In today’s competitive market, reinsurers need efficient, advanced tools to secure new business opportunities and maintain a competitive edge. Organizations leveraging automation and streamlined submission processes can quickly assess the risk-reward profiles of deals and their portfolio impact, outpacing peers who rely on outdated systems.
Moody’s TreatyIQ™ revolutionizes reinsurance treaty management by offering flexible structuring, real-time portfolio monitoring, and advanced analytics, setting a new standard for modern risk management in the reinsurance sector.
TreatyIQ transforms the way reinsurance treaties are managed and analyzed. This advanced tool offers users the ability to structure treaty programs with flexibility, access powerful treaty analytics, and monitor portfolios in real time, thereby refining pricing and selection processes. At its core, TreatyIQ aims to streamline risk management workflows, elevate portfolio outcomes, and deliver cutting-edge analytics, empowering better risk assessment and decision-making.
TreatyIQ equips treaty underwriters with flexible program structuring and analytics, along with up-to-date portfolio monitoring for improved risk structuring and investment selection.

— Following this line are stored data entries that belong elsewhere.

Lemma enqueue_all_spec ys a last cur fx xs :
  (forall m, ys <> [] -> unused m (alloc m)) -> closing_inv (cl_box a) last cur fx xs ->
  exists a' news late, enqueue_all alloc ys a = Some a' /\
    closing_inv (cl_box a') last cur fx (news ++ xs) /\
    grown (cl_box a) (cl_box a') (cur ++ fx ++ xs) news late /\
    cl_count a' = cl_count a /\ cl_sent a' = cl_sent a /\ cl_late a' = cl_late a ++ late /\
    (closed (cl_box a) = true -> news = []).
Proof.
  intros Hf. revert a xs. induction ys as [|y ys IH]; intros a xs Hci.
  { exists a, [], []. rewrite app_nil_r. split_and!; try done. apply grown_refl. }
  assert (forall m, unused m (alloc m)) as Hu by (intros; by apply Hf).
  cbn [enqueue_all]. destruct (closed (cl_box a)) eqn:Ec.
  - destruct (arrival_closed _ _ _ _ _ _ y Hci (Hu _) Ec) as (m' & E & Hci' & Hg).
    rewrite E. cbn [mbind option_bind accept].
    destruct (IH ltac:(auto) (mk_closing m' (cl_count a) (cl_sent a) (cl_late a)) xs Hci')
      as (a' & news & late & Ea & Hi & Hg' & ? & ? & ? & Hcl).
    exists a', news, late. simpl in *. split_and!; try done.
    + rewrite <- (app_nil_r news). by apply (grown_trans _ m' _ _ [] _ [] _).
    + intros _. apply Hcl. by rewrite (gr_closed _ _ _ _ _ Hg).
  - destruct (arrival_open _ _ _ _ _ _ y Hci (Hu _) Ec) as (r & m' & E & Hacc & Hci' & Hg).
    rewrite E. cbn [mbind option_bind]. rewrite Hacc.
    destruct (IH ltac:(auto) (mk_closing m' (cl_count a) (cl_sent a) (cl_late a ++ [y])) _ Hci')
      as (a' & news & late & Ea & Hi & Hg' & ? & ? & Hl & Hcl).
    exists a', (news ++ [alloc (cl_box a)]), (y :: late). simpl in *. split_and!; try done.
    + by rewrite <- app_assoc.
    + apply (grown_trans _ m' _ _ [_] _ [_] _); [done|].
      destruct Hg' as [G1 G2 G3 G4 G5 G6 G7]. split; try done;
        intros q Hq; [apply G4|apply G5]; rewrite !elem_of_app in *; set_solver.
    + by rewrite Hl, <- app_assoc.
Qed.

(** One round: the element is answered, freed and counted. *)
Lemma bounce_and_count_spec a last p cur fx xs :
  closing_inv (cl_box a) last (p :: cur) fx xs ->
  exists a' x news late, bounce_and_count alloc arrive p a = Some a' /\
    elems (cl_box a) !! p = Some x /\
    closing_inv (cl_box a') last cur fx (news ++ xs) /\
    grown (cl_box a) (cl_box a') (cur ++ fx ++ xs) news late /\
    elems (cl_box a') !! p = None /\
    cl_count a' = cl_count a + 1 /\ cl_sent a' = cl_sent a ++ bounce x /\
    cl_late a' = cl_late a ++ late /\ (closed (cl_box a) = true -> news = []).
Proof.
  intros Hci. destruct (ci_elems _ _ _ _ _ Hci p) as [x Hx]; [apply list_elem_of_here|].
  unfold bounce_and_count. rewrite Hx. cbn [mbind option_bind].
  destruct (enqueue_all_spec (arrive (cl_count a) (bounce x))
    (mk_closing (cl_box a) (cl_count a) (cl_sent a ++ bounce x) (cl_late a)) last (p :: cur) fx xs)
    as (a' & news & late & E & [C1 C2 C3 C4 C5 C6] & [G1 G2 G3 G4 G5 G6 G7] & Hct & Hse & Hla & Hcl); [|done|].
  { intros m Hne. destruct (arrive _ _) as [|y ys] eqn:Ey; [done|].
    apply (Hfresh (cl_count a) (bounce x) y). rewrite Ey. apply list_elem_of_here. }
  rewrite E. cbn [mbind option_bind]. eexists _, x, news, late. split; [done|].
  simpl in C4. apply NoDup_cons in C4 as [Hp C4]. simpl in *.
  assert (forall r, r ∈ cur ++ fx ++ news ++ xs -> r <> p) as Hne by (intros r Hr ->; done).
  assert (forall {A} (h : gmap Z A) r, r ∈ cur ++ fx ++ news ++ xs -> delete p h !! r = h !! r) as Hd.
  { intros A h r Hr. rewrite lookup_delete_ne; [done|]. intros E'. by apply (Hne r). }
  split_and!; try done.
  - destruct C1 as [_ C1]. apply not_elem_of_cons in C2 as [_ C2]. split; simpl; try done.
    + eapply links_frame; [exact C1|]. intros r Hr. apply Hd. rewrite elem_of_app. auto.
    + apply (LifoInbox.holds_frame this (inbox_ (cl_box a'))); [done|].
      intros r Hr. apply Hd. rewrite !elem_of_app in *. tauto.
    + intros r Hr. rewrite Hd by (rewrite !elem_of_app in *; tauto). apply C5. by apply list_elem_of_further.
    + intros r Hr. rewrite Hd by (rewrite !elem_of_app; tauto). by apply C6.
  - assert (forall r, r ∈ cur ++ fx ++ xs -> r ∈ cur ++ fx ++ news ++ xs) as Hsub.
    { intros r. rewrite !elem_of_app. tauto. }
    split; simpl; try done.
    + intros r Hr. rewrite Hd by auto. apply G4. by apply list_elem_of_further.
    + intros r Hr. rewrite Hd by auto. apply G5. by apply list_elem_of_further.
    + rewrite <- G6. apply contents_ext. intros r Hr. apply Hd. rewrite !elem_of_app. auto.
    + intros q. rewrite lookup_delete. case_decide; [by intros []|apply G7].
  - simpl. apply lookup_delete_eq.
  - simpl. by rewrite Hct.
Qed.

(** A loop of [close]: every element of the chain is answered, freed and
    counted, in order; what arrives meanwhile goes to the inbox. *)
Lemma close_loop_spec fuel a last cur fx xs :
  closing_inv (cl_box a) last cur fx xs -> (length cur < fuel)%nat ->
  exists a' news late, close_loop alloc arrive fuel (default last (head cur)) last a = Some a' /\
    closing_inv (cl_box a') last [] fx (news ++ xs) /\
    grown (cl_box a) (cl_box a') (fx ++ xs) news late /\
    (forall p, p ∈ cur -> is_Some (elems (cl_box a') !! p) -> p ∈ news) /\
    cl_count a' = cl_count a + zlen cur /\
    cl_sent a' = cl_sent a ++ flat_map bounce (contents (elems (cl_box a)) cur) /\
    cl_late a' = cl_late a ++ late /\ (closed (cl_box a) = true -> news = []).
Proof.
  revert a xs fuel. induction cur as [|p cur IH]; intros a xs [|fuel] Hci Hlen;
    try (by apply Nat.nlt_0_r in Hlen).
  { exists a, [], []. simpl. rewrite Z.eqb_refl, !app_nil_r. split_and!; try done.
    - apply grown_refl.
    - unfold zlen. simpl. lia. }
  destruct (bounce_and_count_spec a last p cur fx xs Hci)
    as (a1 & x & n1 & l1 & E1 & Hx & Hci1 & Hg1 & Hp1 & Hct1 & Hs1 & Hl1 & Hc1).
  destruct (IH a1 (n1 ++ xs) fuel Hci1) as (a2 & n2 & l2 & E2 & Hci2 & Hg2 & Hp2 & Hct2 & Hs2 & Hl2 & Hc2);
    [by apply Nat.succ_lt_mono|].
  pose proof (ci_links _ _ _ _ _ Hci) as [Hn _].
  pose proof (ci_last _ _ _ _ _ Hci) as Hla. apply not_elem_of_cons in Hla as [Hla _].
  exists a2, (n2 ++ n1), (l1 ++ l2). split.
  { cbn [close_loop]. change (default last (head (p :: cur))) with p.
    rewrite (proj2 (Z.eqb_neq p last)) by auto. rewrite Hn. cbn [mbind option_bind].
    rewrite E1. cbn [mbind option_bind]. exact E2. }
  assert (grown (cl_box a) (cl_box a2) (fx ++ xs) (n2 ++ n1) (l1 ++ l2)) as Hg.
  { apply (grown_trans _ (cl_box a1)).
    - destruct Hg1 as [G1 G2 G3 G4 G5 G6 G7]. split; try done;
        intros r Hr; [apply G4|apply G5]; rewrite !elem_of_app in *; tauto.
    - destruct Hg2 as [G1 G2 G3 G4 G5 G6 G7]. split; try done;
        intros r Hr; [apply G4|apply G5]; rewrite !elem_of_app in *; tauto. }
  split_and!; try done.
  - by rewrite <- app_assoc.
  - intros q Hq HS. rewrite elem_of_app. destruct (decide (q ∈ cur)) as [Hqc|Hqc]; [left; by apply Hp2|].
    apply elem_of_cons in Hq as [->|]; [|done].
    destruct (gr_dom _ _ _ _ _ Hg2 _ HS) as [|[? ?]]; [by left|congruence].
  - rewrite Hct2, Hct1, zlen_cons. lia.
  - rewrite Hs2, Hs1, <- app_assoc. do 2 f_equal. unfold contents. cbn [omap list_omap]. rewrite Hx.
    cbn [flat_map]. f_equal. f_equal. apply contents_ext. intros r Hr.
    apply (gr_elems _ _ _ _ _ Hg1). rewrite elem_of_app. auto.
  - by rewrite Hl2, Hl1, <- app_assoc.
  - intros Hc. rewrite (Hc1 Hc), app_nil_r. apply Hc2. rewrite (gr_closed _ _ _ _ _ Hg1). done.
Qed.

(** What a phase of [close] over the elements [cur] achieves: [others] are the
    elements of the mailbox it leaves alone. *)
Record phase (a a' : closing) (cur others news : list ptr) (late : list mailbox_element) : Prop := {
  ph_count : cl_count a' = cl_count a + zlen cur;
  ph_sent : cl_sent a' = cl_sent a ++ flat_map bounce (contents (elems (cl_box a)) cur);
  ph_late : cl_late a' = cl_late a ++ late;
  ph_news : contents (elems (cl_box a')) news = reverse late;
  ph_others : forall p, p ∈ others -> elems (cl_box a') !! p = elems (cl_box a) !! p;
  ph_dom : forall p, is_Some (elems (cl_box a') !! p) ->
    p ∈ news \/ (is_Some (elems (cl_box a) !! p) /\ p ∉ cur);
}.

Lemma loop_phase a a' cur others fx xs news late :
  grown (cl_box a) (cl_box a') (fx ++ xs) news late ->
  (forall p, p ∈ cur -> is_Some (elems (cl_box a') !! p) -> p ∈ news) ->
  cl_count a' = cl_count a + zlen cur ->
  cl_sent a' = cl_sent a ++ flat_map bounce (contents (elems (cl_box a)) cur) ->
  cl_late a' = cl_late a ++ late -> (forall p, p ∈ others -> p ∈ fx ++ xs) ->
  phase a a' cur others news late.
Proof.
  intros [G1 G2 G3 G4 G5 G6 G7] Hc H1 H2 H3 Ho. split; try done.
  - intros p Hp. apply G5. by apply Ho.
  - intros p Hp. destruct (decide (p ∈ cur)); [left; by apply Hc|]. destruct (G7 p Hp); auto.
Qed.

Lemma urgent_frame (es es' : gmap Z mailbox_element) b ps :
  (forall p, p ∈ ps -> es' !! p = es !! p) ->
  Forall (fun p => urgent es p = b) ps -> Forall (fun p => urgent es' p = b) ps.
Proof.
  intros He. rewrite !Forall_forall. intros H p Hp. unfold urgent. rewrite He by done. by apply H.
Qed.

Lemma drain_urgent_spec a us ns xs :
  stores (cl_box a) us ns xs -> closed (cl_box a) = false ->
  exists a' news late, drain_queue alloc arrive urgent_queue_ set_urgent a = Some a' /\
    stores (cl_box a') [] ns (news ++ xs) /\ closed (cl_box a') = false /\
    phase a a' us (ns ++ xs) news late.
Proof.
  intros [S1 S2 S3 S4 S5 S6 S7] Hc. unfold drain_queue.
  pose proof (rep_nonnull _ _ _ S1) as Hnn. pose proof (rep_nodup _ _ _ S1) as Hnu.
  pose proof (represents_links _ _ _ S1) as (Hh & Hl & Ht & Hhx & Hne & Hnd & Hf).
  rewrite Hh. cbn [mbind option_bind].
  set (fx := [head_ (urgent_queue_ (cl_box a)); tail_ (urgent_queue_ (cl_box a))]
    ++ footprint (normal_queue_ (cl_box a)) ns).
  destruct (close_loop_spec (S (base.size (nodes (cl_box a)))) a (tail_ (urgent_queue_ (cl_box a))) us fx xs)
    as (a' & news & late & E & Hi & Hg & Hp & H1 & H2 & H3 & _); [|done|].
  { split; try done.
    - unfold fx, footprint in *. eapply NoDup_Permutation_proper; [|exact S4]. solve_Permutation.
    - intros p. rewrite elem_of_app. intros [?|?]; apply S5; rewrite !elem_of_app; auto.
    - intros p. unfold fx, footprint, dummies. rewrite !elem_of_app, !elem_of_cons.
      intros H. rewrite elem_of_nil in H.
      assert (p ∈ ns -> is_Some (elems (cl_box a) !! p)) by (intros ?; apply S5; rewrite !elem_of_app; auto).
      tauto. }
  rewrite E. cbn [mbind option_bind]. eexists _, news, late. split; [done|].
  destruct Hi as [_ _ C3 C4 C5 C6]. pose proof Hg as [G1 G2 G3 G4 G5 G6 G7].
  rewrite app_nil_l in C4. unfold set_box. cbn [cl_box]. rewrite G2.
  assert (forall r, r ∈ footprint (normal_queue_ (cl_box a)) ns ++ news ++ xs ->
    (init (urgent_queue_ (cl_box a)) (nodes (cl_box a'))).2 !! r = nodes (cl_box a') !! r) as Hin.
  { intros r Hr. simpl. unfold fx in C4. rewrite <- app_assoc, NoDup_app in C4. destruct C4 as (_ & D & _).
    rewrite !lookup_insert_ne; [done|..]; intros <-; (eapply D; [|exact Hr]);
      rewrite !elem_of_cons; auto. }
  split_and!.
  - split; cbn [set_urgent nodes urgent_queue_ normal_queue_ elems stack_ fst snd]; rewrite ?G3.
    + apply init_represents; [done|unfold footprint in Hnn; clear -Hnn; set_solver..].
    + eapply represents_frame; [exact S2|]. intros r Hr. rewrite Hin by (rewrite elem_of_app; auto).
      apply G4. unfold fx. rewrite !elem_of_app. auto.
    + apply (LifoInbox.holds_frame this (inbox_ (cl_box a'))); [done|]. intros r Hr. apply Hin.
      rewrite elem_of_app. auto.
    + simpl. unfold fx in C4. eapply NoDup_Permutation_proper; [|exact C4]. simpl. solve_Permutation.
    + intros p. simpl. rewrite elem_of_app. intros [Hpn|Hpx]; [|by apply C5].
      rewrite G5; [apply S5|]; unfold fx, footprint; rewrite ?elem_of_app, ?elem_of_cons; auto.
    + constructor.
    + eapply urgent_frame; [|exact S7]. intros p Hpn. apply G5. unfold fx, footprint.
      rewrite !elem_of_app, !elem_of_cons. auto.
  - done || (unfold closed in *; simpl in *; by rewrite <- Hc, <- G1).
  - assert (phase a a' us (ns ++ xs) news late) as [] by (eapply loop_phase; try done;
      intros p; unfold fx, footprint; rewrite !elem_of_app, !elem_of_cons; tauto).
    by split.
Qed.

The interconnected nature of risk is increasingly complex and costly, amplifying crises’ impacts on businesses and posing significant challenges for insurers in understanding, predicting, pricing, and managing risk. Cloud-native technology offers reinsurers a powerful opportunity to future-proof their risk strategies while building more automated, resilient, and dynamic workflows. By harnessing agility, flexibility, and innovation of the cloud, insurers can transform their approach to risk analytics and elevate their ability to navigate today’s evolving risk landscape.
At every step, from pre-bind to portfolio roll up, it’s essential for underwriters to monitor how individual cedants are performing and make sure portfolios remain balanced and profitable. TreatyIQ empowers underwriters to maximize treaty reinsurance profits, paving the way for business growth and investment opportunities.
Quickly assess the independent risk-reward profile of every new deal by comparing anticipated losses with projected income. Leverage marginal analysis and customizable technical pricing tools to evaluate the impact on your live portfolio with precision while tailoring pricing adjustments to reflect your specific underwriting expertise.
Accelerate roll ups for more frequent, up-to-date insights into assumed and net risk positions. Test various participation scenarios to shape renewal strategies, business plans, and outward reinsurance structures. With business hierarchies available through ExposureIQ™, gain a comprehensive view of your aggregate risk position, analyzing both exposure and loss for a deeper understanding of your portfolio.
Benchmark individual deals by analyzing losses against historical and real-time events. Quickly identify key contributing programs and portfolio segments across your portfolio to expedite your response to emerging catastrophes.
Integration with Risk Modeler™ allows Moody’s catastrophe analyses to run automatically within TreatyIQ, helping underwriters, streamlining workflows, and freeing catastrophe modeling teams to focus on higher-value tasks — all while maintaining a consistent view of risk.
With each treaty management application offering diverse features and capabilities, choosing the right one that best suits your needs can be challenging. Moody’s treaty management application buyer’s guide helps you ask the critical questions to optimize your portfolio, eliminate blind spots, and improve profitability.
Disparate tools across modeling, accumulation, and treaty management workflows typically use different financial engines to calculate losses. Each solution may only capture a subset of reinsurance terms or apply them using an alternative approach creating inconsistent views of risk.
The applications on the Intelligent Risk Platform have been developed using a consistent financial model, making sure reinsurance terms are applied in the same way regardless of stage during the portfolio analysis process. The Moody’s RMS™ Financial Model can capture even the most complex treaty details, including reinstatements, aggregate limits, and cascading layers.
TreatyIQ provides reinsurance underwriters with deeper insights into the risk of incoming deals, supporting more informed and precise risk selection and pricing decisions. Its cloud-native architecture delivers a 36x increase in modeling speed over on-premises systems, providing near real-time portfolio monitoring for up-to-date risk assessments. The platform also simplifies the creation and analysis of complex treaty and portfolio structures, which may eliminate manual workarounds through its advanced financial model and contract language framework.
Calculating treaty analytics remains a challenging and time-consuming task for many property and casualty reinsurers since outdated tools and rigid workflows struggle to meet the demand for timely and accurate insights. Similar challenges arise when teams respond to real catastrophes or update risk views with new catastrophe models, calling for effective treaty analytics and high-quality data to enhance decision-making.
(Re)insurers typically use a range of tools from multiple vendors to support diverse workflows. A key requirement is accurately capturing and accounting for the details within legal contracts. The risks insurers manage are defined by the terms and conditions of primary policies, facultative cessions, traditional reinsurance treaties, and alternative risk transfer agreements — all of which must be integrated into a comprehensive financial model.